» **WORK INSTRUCTION**: Pull out each line of the data that includes the word "Some".

BEGIN EXTRACTED INFORMATION

(** A write that makes a token. *)
Lemma osafe_acquire {A X} (w : S → result DE X * S) (k : result DE X → prog db A) Post s :
  (∀ s', rely None s s' → I s' →
     I (snd (w s')) ∧ guar None s' (snd (w s')) ∧ osafe None (k (Err lost)) Post (snd (w s')) ∧
     (osafe None (k (fst (w s'))) Post (snd (w s')) ∨
      ∃ t, fresh t s' ∧ ¬ fresh t (snd (w s')) ∧ osafe (Some t) (k (fst (w s'))) Post (snd (w s')))) →
  (∀ s', rely None s s' → I s' → osafe None (k (Err lost)) Post s') →
  osafe None (Vis (Write w) k) Post s.
Proof.
  intros Hw He s' HR HI c. simpl. destruct (Hw s' HR HI) as (HI' & Hg & Hf & Hk). destruct (ch_fault c).
  - destruct (w s') as [x s'']. split_and!; [done|done|]. destruct Hk as [Hk|(t & H1 & H2 & Hk)].
    + exists None. split; [apply grows_refl|done].
    + exists (Some t). split; [|done]. right. by exists t.
  - split_and!; [done|apply guar_refl|]. exists None. split; [apply grows_refl|by apply He].
  - split_and!; [done|done|]. exists None. split; [apply grows_refl|done].
Qed.

(** Bookkeeping of an owner. *)
Lemma osafe_log {A} o (f : S → S) (k : unit → prog db A) Post s :
  (∀ s', rely o s s' → I s' → I (f s') ∧ guar o s' (f s') ∧ osafe o (k tt) Post (f s')) →
  osafe o (Vis (Log f) k) Post s.
Proof.
  intros Hk s' HR HI c. simpl. destruct (Hk s' HR HI) as (? & ? & ?). split_and!; [done|done|].
  exists o. split; [apply grows_refl|done].
Qed.
(* ===== verification/Redeem.v ===== *)
(** * Redeem codes and the affiliate rebate

    Models [service/redeem_service.go] (creating, looking up, deleting and
    redeeming a code), the assignment of a subscription's days by
    [assignOrExtendSubscription], and [AccrueInviteRebateForOrder] of
    [service/affiliate_service.go], as programs over the tables. *)

From S2P Require Import Prelude Float64 GoStrings PaymentOrder Subscription Database Interleaving PaymentStore.

Module Redeem.
Import GoStrings PaymentOrder PaymentStore.

(** ** Systems outside the database *)

(** The affiliate settings, as the setting service reports them at one moment. *)
Record AffiliateSettings := mkSettings {
  as_enabled : bool;
  as_durationDays : Z;
  as_ratePercent : float64;
  as_perInviteeCap : float64;
  as_freezeHours : Z
}.

(** The answer of a payment provider about an order. *)
Record QueryOrderResponse := mkQuery {
  q_TradeNo : bytes;
  q_Paid : bool;                 (* status "paid" *)
  q_Amount : float64;
  q_Metadata : gmap bytes bytes
}.

Record RefundQueryRequest := mkRefundQuery {
  qr_TradeNo : bytes;
  qr_OrderID : bytes;
  qr_RefundID : bytes;
  qr_Amount : bytes;
  qr_RequestedAt : time
}.

Inductive question : Type → Type :=
  | QSettings : question AffiliateSettings
  | QAccrued (inviter invitee : Z) : question (result dberr float64)  (* a sum in the database *)
  | QInvalidateSubscription (uid gid : Z) : question (result dberr unit)
  | QProvider (inst : ProviderInstance) : question (option bytes)     (* its key *)
  | QRegistryProvider (paymentType : bytes) : question (option bytes)
  | QQueryOrder (provider ref : bytes) : question (option QueryOrderResponse)
  | QCancelPayment (provider ref : bytes) : question unit
  | QActiveSubscription (uid gid : Z) : question (result dberr Z)     (* its identifier; a cache answers *)
  | QMerchantIdentity (provider : bytes) : question (gmap bytes bytes)
  | QRefund (provider : bytes) (r : RefundRequest) : question refund_answer
  | QSupportsRefundQuery (provider : bytes) : question bool
  | QQueryRefund (provider : bytes) (r : RefundQueryRequest) : question refund_answer
  | QStatement : question bool.                                       (* a statement inside a transaction succeeds *)

Abbreviation call_db := (@db Store dberr question).
Abbreviation prg := (prog call_db).
Definition read {X} (q : Store → result dberr X) : prg (result dberr X) := call (Read q).
Definition write {X} (w : Store → result dberr X * Store) : prg (result dberr X) := call (Write w).
Definition clock : prg time := call Now.
Definition log (e : refund_event) : prg unit := call (Log (with_refund e)).
Definition ask {X} (q : question X) : prg X := call (Ask q).

(** ** Errors *)

Inductive perror :=
  | EDB (e : dberr)
  | EApp (status : Z) (reason : string)
  | EMsg (msg : string)
  | EWrap (msg : string) (e : perror).
#[export] Instance perror_eq_dec : EqDecision perror.
Proof. solve_decision. Defined.

(** [errors.Is(e, target)] *)
Fixpoint errors_is (target e : perror) : bool :=
  bool_decide (e = target) || match e with EWrap _ e => errors_is target e | _ => false end.

Definition ErrRedeemCodeNotFound : perror := EApp 404 "REDEEM_CODE_NOT_FOUND".
Definition ErrRedeemCodeUsed : perror := EApp 409 "REDEEM_CODE_USED".
Definition ErrRedeemCodeExpired : perror := EApp 409 "REDEEM_CODE_EXPIRED".
Definition ErrRedeemRateLimited : perror := EApp 429 "REDEEM_RATE_LIMITED".
Definition ErrRedeemCodeLocked : perror := EApp 409 "REDEEM_CODE_LOCKED".
Definition ErrGroupNotSubscriptionType : perror := EApp 400 "GROUP_NOT_SUBSCRIPTION_TYPE".
Definition ErrSubscriptionNotFound : perror := EApp 404 "SUBSCRIPTION_NOT_FOUND".
Definition ErrSubscriptionAlreadyExists : perror := EApp 409 "SUBSCRIPTION_ALREADY_EXISTS".
Definition ErrUserNotFound : perror := EApp 404 "USER_NOT_FOUND".

(** What the repositories translate a failed read of a code to. *)
Definition code_error (e : dberr) : perror :=
  match e with NotFound => ErrRedeemCodeNotFound | _ => EDB e end.

(** Go on with the value, or return the wrapped error. *)
Definition on_error {A B} (wrap : perror → perror) (p : prg (result perror A))
    (k : A → prg (result perror B)) : prg (result perror B) :=
  let! r := p in match r with Ok a => k a | Err e => Ret (Err (wrap e)) end.

Definition lift {X} (p : prg (result dberr X)) : prg (result perror X) :=
  let! r := p in Ret match r with Ok x => Ok x | Err e => Err (EDB e) end.

Notation "'try' x ':=' p 'wrap' w 'in' k" := (on_error w p (λ x, k))
  (at level 10, x pattern, p at level 100, w at level 100, k at level 200) : go_scope.

(** ** A redeem code *)

Definition IsUsed (r : RedeemCode) : bool := bool_decide (rc_Status r = StatusUsed).

Definition IsExpiredAt (r : RedeemCode) (now : time) : bool :=
  bool_decide (rc_Status r = StatusExpired)
  || (bool_decide (rc_Status r = StatusUnused)
      && match rc_ExpiresAt r with Some e => negb (after e now) | None => false end).

(** How the deployment is configured. *)
Record Service := mkService {
  sv_cache : bool;                          (* Redis for redeem codes *)
  sv_affiliate : bool;                      (* the affiliate service is wired *)
  sv_registry : option (bytes → bytes)      (* provider key of a payment type *)
}.

Section service.
Context `{Database} `{Numeric} `{TimeZones} (sv : Service).

Definition redeemMaxFailedAttempts : Z := 30.
Definition redeemLockDuration : duration := 10 * second.
Definition redeemLockKey (code : bytes) : bytes := lit "redeem:lock:" ++ code.

Definition GetByCode (code : bytes) : prg (result perror RedeemCode) :=
  let! r := read (code_by_code code) in
  Ret match r with Ok rc => Ok rc | Err e => Err (EWrap "get redeem code" (code_error e)) end.

Definition CreateCode (rc : RedeemCode) : prg (result perror unit) :=
  let code := TrimSpace (rc_Code rc) in
  if bool_decide (code = []) then Ret (Err (EMsg "code is required"))
  else
    let typ := if bool_decide (rc_Type rc = []) then RedeemTypeBalance else rc_Type rc in
    if negb (bool_decide (typ = RedeemTypeInvitation)) && Float.eq (rc_Value rc) Float.zero
    then Ret (Err (EMsg "value must not be zero"))
    else
      let status := if bool_decide (rc_Status rc = []) then StatusUnused else rc_Status rc in
      let rc := mkCode (rc_ID rc) code typ (rc_Value rc) status (rc_UsedBy rc) (rc_UsedAt rc)
                       (rc_ExpiresAt rc) (rc_GroupID rc) (rc_ValidityDays rc) in
      let! now := clock in
      if IsExpiredAt rc now then Ret (Err ErrRedeemCodeExpired)
      else
        try _ := lift (write (create_code rc)) wrap EWrap "create redeem code" in
        Ret (Ok tt).

Definition Delete (id : Z) : prg (result perror unit) :=
  let! r := read (code_by_id id) in
  match r with
  | Err e => Ret (Err (EWrap "get redeem code" (code_error e)))
  | Ok rc =>
      if IsUsed rc then Ret (Err (EApp 409 "REDEEM_CODE_DELETE_USED"))
      else try _ := lift (write (delete_code id)) wrap EWrap "delete redeem code" in Ret (Ok tt)
  end.

Definition checkRedeemRateLimit (uid : Z) : prg (result perror unit) :=
  if negb (sv_cache sv) then Ret (Ok tt)
  else
    let! r := read (attempt_count uid) in
    Ret match r with
        | Err _ => Ok tt
        | Ok count => if redeemMaxFailedAttempts <=? count then Err ErrRedeemRateLimited else Ok tt
        end.

Definition incrementRedeemErrorCount (uid : Z) : prg unit :=
  if negb (sv_cache sv) then Ret tt else let! _ := write (increment_attempts uid) in Ret tt.

Definition acquireRedeemLock (code : bytes) : prg bool :=
  if negb (sv_cache sv) then Ret true
  else
    let! r := write (set_nx (redeemLockKey code) redeemLockDuration) in
    Ret match r with Ok ok => ok | Err _ => true end.

Definition releaseRedeemLock (code : bytes) : prg unit :=
  if negb (sv_cache sv) then Ret tt else let! _ := write (del_key (redeemLockKey code)) in Ret tt.

(** ** Subscription days *)

(** [assignOrExtendSubscription] inside a transaction: the reads it makes and
    the write it contributes. *)
Definition assignOrExtendSubscription (c : cause) (uid gid validityDays : Z) (notes : bytes)
    : prg (result perror stmt) :=
  try group := lift (read (get_group gid)) wrap EWrap "group not found" in
  if negb (Subscription.g_IsSubscriptionType group) then Ret (Err ErrGroupNotSubscriptionType)
  else
    let! existing := read (sub_by_user_group uid gid) in
    let! now := clock in
    Ret (Ok match existing with
            | Ok sub => SRenew c (Subscription.us_ID sub) (Subscription.normalizeAssignValidityDays validityDays) notes now
            | Err _ => SCreateSub c uid gid validityDays notes now
            end).

(** [reduceOrCancelSubscription] *)
Definition reduceOrCancelSubscription (uid gid reduceDays : Z) (notes : bytes) : prg (result perror stmt) :=
  let! r := read (sub_by_user_group uid gid) in
  match r with
  | Err _ => Ret (Err ErrSubscriptionNotFound)
  | Ok sub => let! now := clock in Ret (Ok (SReduce (Subscription.us_ID sub) reduceDays notes now))
  end.
(* ===== verification/PaymentSafety.v ===== *)
(** * Payments under any interleaving: credited once, never lost

    Each program of the payment and redeem services is safe at every moment it may
    be run: it keeps the invariant of [PaymentInvariant] whatever other programs do
    between its calls. *)

From S2P Require Import Prelude Float64 GoStrings PaymentOrder Subscription Database Interleaving PaymentStore Redeem Payment PaymentInvariant.

Module PaymentSafety.
Import GoStrings PaymentOrder PaymentStore Redeem Payment PaymentInvariant.

Section programs.
Context `{Database} `{Numeric} `{TimeZones} `{UnicodeFold} `{Decimal} (sv : Service) (strict : Prop).
Abbreviation inv := (inv strict).
Abbreviation good_step := (good_step (strict := strict)).

(** ** Programs *)

Abbreviation safe := (Interleaving.safe Lost st_now inv later).

(** Facts that later stores keep. *)
Definition stable (P : Store → Prop) : Prop := ∀ s s', P s → later s s' → inv s' → P s'.

(** A result that, when it is a success, satisfies [P]. *)
Definition ok_post {A} (P : A → Store → Prop) (r : result perror A) (s : Store) : Prop :=
  match r with Ok a => P a s | Err _ => True end.
Definition any {A} (r : A) (s : Store) : Prop := True.

Lemma s_weaken {A} (p : prg A) (P : A → Store → Prop) s : safe p P s → safe p any s.
Proof. intros Hp. by eapply (safe_weaken Lost st_now inv later). Qed.

Lemma s_err {A} (P : A → Store → Prop) e s : safe (Ret (Err e) : prg (result perror A)) (ok_post P) s.
Proof. intros s' _ _. done. Qed.
Lemma s_any {A} (a : A) s : safe (Ret a : prg A) any s.
Proof. intros s' _ _. done. Qed.

Lemma s_try {A B} (w : perror → perror) (p : prg (result perror A)) (k : A → prg (result perror B)) P Q s :
  inv s → safe p (ok_post P) s →
  (∀ a s', later s s' → inv s' → P a s' → safe (k a) (ok_post Q) s') →
  safe (on_error w p k) (ok_post Q) s.
Proof.
  intros Hinv Hp Hk. eapply (safe_bind Lost st_now inv later); [done|exact Hp|]. intros [a|e] s' HR Hinv' HP; [by apply Hk|].
  intros s'' _ _. done.
Qed.

Lemma s_bind {A B} (p : prg A) (k : A → prg B) P Q s :
  inv s → safe p P s → (∀ a s', later s s' → inv s' → P a s' → safe (k a) Q s') → safe (bind p k) Q s.
Proof. intros Hinv Hp Hk. by eapply (safe_bind Lost st_now inv later). Qed.

Lemma s_read {A B} (q : Store → result dberr A) (k : result dberr A → prg B) Q s :
  (∀ s', later s s' → inv s' → safe (k (q s')) Q s') →
  (∀ s', later s s' → inv s' → safe (k (Err Lost)) Q s') →
  safe (bind (read q) k) Q s.
Proof. intros Hq He. by apply (safe_read Lost st_now inv later). Qed.

Lemma s_write {A B} (w : Store → result dberr A * Store) (k : result dberr A → prg B) Q s :
  (∀ s', later s s' → inv s' → good_step s' (snd (w s')) ∧ safe (k (fst (w s'))) Q (snd (w s'))) →
  (∀ s', later s s' → inv s' → safe (k (Err Lost)) Q s') →
  safe (bind (write w) k) Q s.
Proof.
  intros Hq He. apply (safe_write Lost st_now inv later); [|done]. intros s' HR Hinv. destruct (Hq s' HR Hinv) as [[? ?] ?]. done.
Qed.

Lemma s_clock {B} (k : time → prg B) Q s :
  (∀ s', later s s' → inv s' → safe (k (st_now s')) Q s') → safe (bind clock k) Q s.
Proof. intros Hk. by apply (safe_now Lost st_now inv later). Qed.

Lemma s_ask {A B} (q : question A) (k : A → prg B) Q s :
  (∀ x s', later s s' → inv s' → safe (k x) Q s') → safe (bind (ask q) k) Q s.
Proof. intros Hk. by apply (safe_ask Lost st_now inv later). Qed.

END EXTRACTED INFORMATION

» **TASK RESPONSE**:
      ∃ t, fresh t s' ∧ ¬ fresh t (snd (w s')) ∧ osafe (Some t) (k (fst (w s'))) Post (snd (w s')))) →
    + exists (Some t). split; [|done]. right. by exists t.
      && match rc_ExpiresAt r with Some e => negb (after e now) | None => false end).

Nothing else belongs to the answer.